Y acaso no se encuentre en nuestra literatura un mejor retrato (más en clave, tono y color expresionistas que realistas) de ese tardomedievo que el que ofrecen las Comedias bárbaras, de Valle-Inclán, de las que Cara de Plata fue la última escrita, aunque ocupe el primer lugar si se atiende a la cronología de la acción teatral. Y acaso también nunca como en este drama, a rebosar de instintos y pasiones, de violencias, sangre, blasfemias, muerte, crueldad, barbarie y brutalidad, quepa mejor la pregunta sobre qué dejamos de leer cuando leemos teatro.

Y no tiene respuesta fácil porque el teatro es texto representado, visto, palpado con ojos y oídos. Es color y sonido, luces, vestuario, movimiento sobre la escena, tonos de voz, interpretación… ¿Y adónde va a parar todo eso cuando sólo leemos palabras? No escasean opiniones que argumentan que tal orden de pérdida y ausencias empobrece tanto la lectura que sería mejor ni intentarlo. Pero estas opiniones se olvidan de que la lectura es, ante todo, imaginación, que las palabras nos abren los ojos, que el lenguaje acarrea sonido y luz y tacto, y que al leer entramos en una realidad, en un escenario «escrito» en tercera o cuarta dimensión (la fantasía), máxime si esas palabras, divinas de tan humanas, son las palabras de Valle-Inclán. Abrimos la primera página y se abre el telón:

Alegres albores. Luengas brañas comunales, en los montes de Lantaño. Sobre el roquedo la ruina de un castillo, y en el verde regazo, las Arcas de Bradomín. Acampa una tropa de chalanes, al abrigo de aquellas piedras insignes.
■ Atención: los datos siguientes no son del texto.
Lemma choice_list (activities : list pyval) (w : World) :
  activities ≠ [] →
  ∃ chosen,
    chosen ∈ activities ∧
    choice (PyList activities) w =
      (inr chosen, with_picks (tl (picks w)) w, []).
Proof.
  intros Hne. unfold choice.
  destruct activities as [| a rest]; [congruence |].
  cbn [Py.len length Py.index].
  set (i := (hd 0%nat (picks w) mod S (length rest))%nat).
  assert (Hi : (i < S (length rest))%nat).
  { subst i. apply Nat.mod_upper_bound. lia. }
  destruct (lookup_lt_is_Some_2 (a :: rest) i Hi) as [x Hx].
  exists x. split.
  - eapply list_elem_of_lookup_2, Hx.
  - rewrite Hx. reflexivity.
Qed.

(** C2. For a settings file that decodes to a mapping with the keys
    [ADM_ID] (a list whose entries [int] converts, whatever the built-in's
    reading of strings), [TOKEN] and [Activities] (a non-empty list),
    [set_internal_settings] returns normally, the admin ID list is the list
    of the conversions, in order, the token is the value of [TOKEN], and
    the activity string is one of the elements of [Activities]. *)
Theorem set_internal_settings_valid
    (json_loads : string → exn + pyval)
    (int_of_str : string → option Z) (w : World) (path text : string)
    (cfg : pydict pyval) (entries : list pyval) (ids : list Z)
    (token : pyval) (activities : list pyval) :
  path ≠ "" →
  files w !! path = Some (RegularFile text) →
  json_loads text = inr (PyDict cfg) →
  dict_get cfg "ADM_ID" = Some (PyList entries) →
  Forall2 (λ v z, Py.int int_of_str v = inr z) entries ids →
  dict_get cfg "TOKEN" = Some token →
  dict_get cfg "Activities" = Some (PyList activities) →
  activities ≠ [] →
  let o := set_internal_settings json_loads int_of_str path w in
  result o = inr tt ∧
  _admins_id (self (world_after o)) = ids ∧
  _token (self (world_after o)) = token ∧
  _activity_str (self (world_after o)) ∈ activities.
Proof.
  intros Hpath Hfile Hjson Hadm Hids Htoken Hact Hne. cbv zeta.
  assert (Hload : load_internal_settings json_loads path w
                  = (inr (PyDict cfg), w, [])).
  { rewrite (load_internal_settings_file json_loads path w text Hpath Hfile).
    rewrite Hjson. reflexivity. }
  rewrite (set_internal_settings_mapping json_loads int_of_str path w cfg Hload).
  cbv zeta. rewrite Hadm. unfold Py.int_list. cbn [Py.iter].
  apply map_list_Forall2 in Hids. rewrite Hids, Htoken, Hact.
  match goal with
  | |- context [choice (PyList activities) ?w2] =>
      destruct (choice_list activities w2 Hne) as (chosen & Hin & Hchoice);
      rewrite Hchoice
  end.
  unfold result, world_after. simpl. split_and!; try reflexivity. exact Hin.
Qed.
(** * chcc: the API-site configuration store and its environment propagation

    A shallow embedding of [config.go] (the [Config] store, its YAML
    persistence and the OS-specific environment propagation) and of the
    command functions of [main.go] that drive it, with the properties of
    the store proved over the embedding.

    Go values are modelled as follows.
    - [string] is [string]; a slice is a [list]; a struct is a [Record].
    - A method with a pointer receiver [func (c *Config) m(...) r] is a
      function from the receiver's value before the call to its value after
      the call, paired with [r] when the method returns something.
    - [for i, site := range c.APISites { if site.Name == name { ... return } }]
      runs its body at the first index whose element has the name; this is
      stdpp's [list_find].
    - A returned [*APISite] that points to the loop variable is a copy of the
      element, hence an [option APISite] ([nil] is [None]). *)

From Stdlib Require Import Strings.Ascii.
From stdpp Require Import base strings list gmap pretty.

Local Open Scope string_scope.
Local Open Scope list_scope.

(** ** The data model ([config.go], lines 12-21) *)

Record APISite := mkAPISite {
  Name : string;
  BaseURL : string;
  Token : string;
}.

Record Config := mkConfig {
  APISites : list APISite;
  DefaultAPISite : string;
}.

Global Instance APISite_eq_dec : EqDecision APISite.
Proof. solve_decision. Defined.

Global Instance Config_eq_dec : EqDecision Config.
Proof. solve_decision. Defined.

(** Field assignments [site.BaseURL = v], [site.Token = v],
    [c.APISites = v] and [c.DefaultAPISite = v]. *)
Definition set_BaseURL (v : string) (site : APISite) : APISite :=
  mkAPISite (Name site) v (Token site).

Definition set_Token (v : string) (site : APISite) : APISite :=
  mkAPISite (Name site) (BaseURL site) v.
Sobre ese fondo que las insoslayables acotaciones del autor trazan, comienza esta tragedia donde el vino, el deseo, la lujuria, los celos, la humillación, el rencor, el sometimiento, el brillo del oro, la soberbia y la miseria van a ser elementos importantes. Alrededor de las figuras de don Juan Manuel de Montenegro, sombra grotesca del Falstaff shakesperiano, de la sobrina del abad, que vive acogida en el pazo, y de Cara de Plata, el hijo segundón del mayorazgo, se levanta el tejido, tosco, áspero, fuerte, de vidas y destinos. Es la representación teatral de aquellos enemigos del alma de los que habla el catecismo: el demonio, el mundo y la carne. El demonio encarnado en el poder arbitrario e impune del hidalgo –«¡Tengo miedo de ser el diablo!»–; unas gentes embrutecidas por la superstición, las hambres y la religión –«¡Cristo! ¡Cristo! ¡Cristo! ¡Santísimo Cristo azotado! ¡Ciérrate, noche! ¡Cubre este espanto!»–; la carne como prisa y deseo –«Entra y toma mi cuerpo si lo quieres, pero no me maltrates, tesorín»–.

Leer a Valle-Inclán es todo un lujo literario; desde los ecos del modernismo de Darío –«Tiene la niña esa expresión triste que tienen las dalias en los floreros»–, hasta los excesos e hipérboles del esperpento –«Soy el peor de los hombres. Ninguno más llevado de naipes, de vino y mujeres. Satanás ha sido siempre mi patrono. No puedo despojarme de vicios. Me abraso en ellos»–. Lo dicho: el demonio, el mundo y la carne.